#### [WHAT THE EXERCISE ASKS]
Among the entries below, find the line with "- by injection E as -> ->.", then quote it and each following line up to and including the line with "intros H Hc.", and nothing else.

(DATA FOR ANALYSIS Opens)

(* ===== verification/EngineProps.v ===== *)
(** * The SPARQL engine: statements, loading, settings *)

From S2P Require Import Prelude Graph GraphSpec GraphRefine Bytes PropData PropertyGraph GraphFile GraphFileProofs GraphDataOps Serialization RdfTypes Identifiers IdentifiersProps FuzzyTurtle RdfGraph RdfGraphInv RdfGraphProps SparqlText SparqlTextProps Endpoint Regex Catalog CatalogProps Engine.
From Stdlib Require Import Strings.Ascii.
From Stdlib Require Strings.String.
#[local] Open Scope Z_scope.
#[local] Open Scope list_scope.

(** ** LOAD statements *)

Definition blanks (s : text) : Prop := Forall (λ c, isspace c = true) s.
Definition iri_text (s : text) : Prop := s ≠ [] ∧ Forall (λ c, negb (eqc c ">") = true) s.
Definition keyword (s : text) (w : string) : Prop := lower s = lower (T w).

(** [LOAD <source> INTO GRAPH <graph>], with keywords in any case. *)
Definition load_form (s source graph : text) : Prop :=
  ∃ load w1 w2 into w3 gr w4,
    s = load ++ w1 ++ T "<" ++ source ++ T ">" ++ w2 ++ into ++ w3 ++ gr ++ w4 ++ T "<" ++ graph ++ T ">" ∧
    keyword load "LOAD" ∧ keyword into "INTO" ∧ keyword gr "GRAPH" ∧ iri_text source ∧ iri_text graph ∧ blanks w1 ∧ blanks w2 ∧ blanks w3 ∧ w3 ≠ [] ∧ blanks w4.

Lemma lower_symbol a c : same_letter c c = true → lower a = lower [c] → tolower c = c → (∀ x, tolower x = c → x = c) → a = [c].
Proof. intros _ H Hc Hu. destruct a as [|x [|y a]]; try done. injection H as H. f_equal. apply Hu. by rewrite H. Qed.
Lemma tolower_inv x c : (code c < 97 ∨ 122 < code c) → tolower x = c → x = c.
Proof.
  unfold tolower, code. intros Hc H. destruct ((65 <=? nat_of_ascii x)%nat && (nat_of_ascii x <=? 90)%nat) eqn:E; [|done]. apply andb_true_iff in E as [H1%Nat.leb_le H2%Nat.leb_le].
  subst c. unfold chr in Hc. rewrite nat_ascii_embedding in Hc by lia. lia.
Qed.
Lemma lower_lt a : lower a = lower (T "<") → a = T "<".
Proof. intros H. apply (lower_symbol a "<"%char); [done|done|done|]. intros x. apply tolower_inv. by left. Qed.
Lemma lower_gt a : lower a = lower (T ">") → a = T ">".
Proof. intros H. apply (lower_symbol a ">"%char); [done|done|done|]. intros x. apply tolower_inv. by left. Qed.

(** What a match of the expression says of the text. *)
Lemma load_regex_sound s c : regex_match loadStatementRegex s = Some c → ∃ source graph, c !! 1%nat = Some source ∧ c !! 2%nat = Some graph ∧ load_form s source graph.
Proof.
  unfold regex_match, loadStatementRegex. intros H. cbn [rmatch fst] in H.
  apply lit_inv in H as (load & s1 & p1 & -> & K1 & H). apply star_inv in H as (w1 & s2 & p2 & -> & W1 & H). apply lit_inv in H as (x1 & s3 & p3 & -> & X1%lower_lt & H).
  apply plus_inv in H as (source & s4 & p4 & -> & N1 & I1 & H). cbn [snd] in H. rewrite group_text in H. apply lit_inv in H as (x2 & s5 & p5 & -> & X2%lower_gt & H).
  apply star_inv in H as (w2 & s6 & p6 & -> & W2 & H). apply lit_inv in H as (into & s7 & p7 & -> & K2 & H). apply plus_inv in H as (w3 & s8 & p8 & -> & N3 & W3 & H).
  apply lit_inv in H as (gr & s9 & p9 & -> & K3 & H). apply star_inv in H as (w4 & s10 & p10 & -> & W4 & H). apply lit_inv in H as (x3 & s11 & p11 & -> & X3%lower_lt & H).
  apply plus_inv in H as (graph & s12 & p12 & -> & N2 & I2 & H). cbn [snd] in H. rewrite group_text in H. apply lit_inv in H as (x4 & s13 & p13 & -> & X4%lower_gt & H). cbn [snd] in H.
  destruct s13; [|done]. injection H as <-. exists source, graph. split_and!; [by rewrite lookup_insert_ne, lookup_insert_eq|by rewrite lookup_insert_eq|].
  exists load, w1, w2, into, w3, gr, w4. subst x1 x2 x3 x4. rewrite app_nil_r. split_and!; try done.
Qed.

Lemma load_regex_complete s source graph : load_form s source graph → is_Some (regex_match loadStatementRegex s).
Proof.
  intros (load & w1 & w2 & into & w3 & gr & w4 & -> & K1 & K2 & K3 & [N1 I1] & [N2 I2] & W1 & W2 & W3 & N3 & W4). unfold regex_match, loadStatementRegex. cbn [rmatch fst].
  apply lit_ok; [done|intros p1]. apply star_ok; [done|intros p2]. apply lit_ok; [done|intros p3]. apply plus_ok; [done|done|intros p4]. apply lit_ok; [done|intros p5]. apply star_ok; [done|intros p6].
  apply lit_ok; [done|intros p7]. apply plus_ok; [done|done|intros p8]. apply lit_ok; [done|intros p9]. apply star_ok; [done|intros p10]. apply lit_ok; [done|intros p11]. apply plus_ok; [done|done|intros p12].
  rewrite <- (app_nil_r (T ">")). apply lit_ok; [done|intros p13]. by eexists.
Qed.

(** A run of characters that [p] accepts, ended by one it does not. *)
Lemma span_unique (p : ascii → bool) a a' x x' b b' : Forall (λ c, p c = true) a → Forall (λ c, p c = true) a' → p x = false → p x' = false → a ++ x :: b = a' ++ x' :: b' → a = a' ∧ x = x' ∧ b = b'.
Proof.
  intros Ha. revert a'. induction Ha as [|c a Hc Ha IH]; intros a' Ha' Hx Hx' E; destruct Ha' as [|c' a' Hc' Ha']; simpl in E.
  - by injection E as -> ->.
  - injection E as -> _. by rewrite Hc' in Hx.
  - injection E as -> _. by rewrite Hc in Hx'.
  - injection E as -> E. destruct (IH a' Ha' Hx Hx' E) as (-> & -> & ->). done.
Qed.
Lemma keyword_unique a a' b b' w : keyword a w → keyword a' w → a ++ b = a' ++ b' → a = a' ∧ b = b'.
Proof. unfold keyword. intros H H' E. apply app_inj_1 in E; [done|]. apply (f_equal length) in H, H'. unfold lower in *. rewrite !length_fmap in *. lia. Qed.

Lemma keyword_head a b w x : keyword a w → T w ≠ [] → x = head (T w) → ∃ y r, a ++ b = y :: r ∧ Some (tolower y) = tolower <$> x.
Proof. intros H Hne ->. unfold keyword in H. destruct a as [|y a], (T w) as [|z t]; try done. injection H as H _. exists y, (a ++ b). simpl. by rewrite H. Qed.
Lemma not_space_of_lower y c : tolower y = tolower c → isalpha c = true → isspace y = false.
Proof.
  intros H Hc. unfold isspace. destruct (_ || _) eqn:E; [|done]. exfalso. assert (tolower y = y) as Hy.
  { unfold tolower. unfold code in E. destruct ((65 <=? nat_of_ascii y)%nat && _) eqn:E2; [|done]. apply andb_true_iff in E2 as [?%Nat.leb_le ?%Nat.leb_le]. apply orb_true_iff in E as [[? E%Z.leb_le]%andb_true_iff|E%Z.eqb_eq]; lia. }
  rewrite Hy in H. subst y. unfold tolower, code, isalpha in *. unfold code in *. destruct ((65 <=? nat_of_ascii c)%nat && (nat_of_ascii c <=? 90)%nat) eqn:E2.
  - apply andb_true_iff in E2 as [?%Nat.leb_le ?%Nat.leb_le]. unfold chr in E. rewrite nat_ascii_embedding in E by lia. apply orb_true_iff in E as [[? E%Z.leb_le]%andb_true_iff|E%Z.eqb_eq]; lia.
  - apply orb_true_iff in E as [[E1%Z.leb_le E3%Z.leb_le]%andb_true_iff|E%Z.eqb_eq]; apply orb_true_iff in Hc as [[H1%Z.leb_le H3%Z.leb_le]%andb_true_iff|[H1%Z.leb_le H3%Z.leb_le]%andb_true_iff]; lia.
Qed.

(DATA FOR ANALYSIS Closes)

#### [TASK SOLUTION]
  - by injection E as -> ->.
  - injection E as -> _. by rewrite Hc' in Hx.
  - injection E as -> _. by rewrite Hc in Hx'.
  - injection E as -> E. destruct (IH a' Ha' Hx Hx' E) as (-> & -> & ->). done.
Qed.
Lemma keyword_unique a a' b b' w : keyword a w → keyword a' w → a ++ b = a' ++ b' → a = a' ∧ b = b'.
Proof. unfold keyword. intros H H' E. apply app_inj_1 in E; [done|]. apply (f_equal length) in H, H'. unfold lower in *. rewrite !length_fmap in *. lia. Qed.

Lemma keyword_head a b w x : keyword a w → T w ≠ [] → x = head (T w) → ∃ y r, a ++ b = y :: r ∧ Some (tolower y) = tolower <$> x.
Proof. intros H Hne ->. unfold keyword in H. destruct a as [|y a], (T w) as [|z t]; try done. injection H as H _. exists y, (a ++ b). simpl. by rewrite H. Qed.
Lemma not_space_of_lower y c : tolower y = tolower c → isalpha c = true → isspace y = false.
Proof.
  intros H Hc. unfold isspace. destruct (_ || _) eqn:E; [|done]. exfalso. assert (tolower y = y) as Hy.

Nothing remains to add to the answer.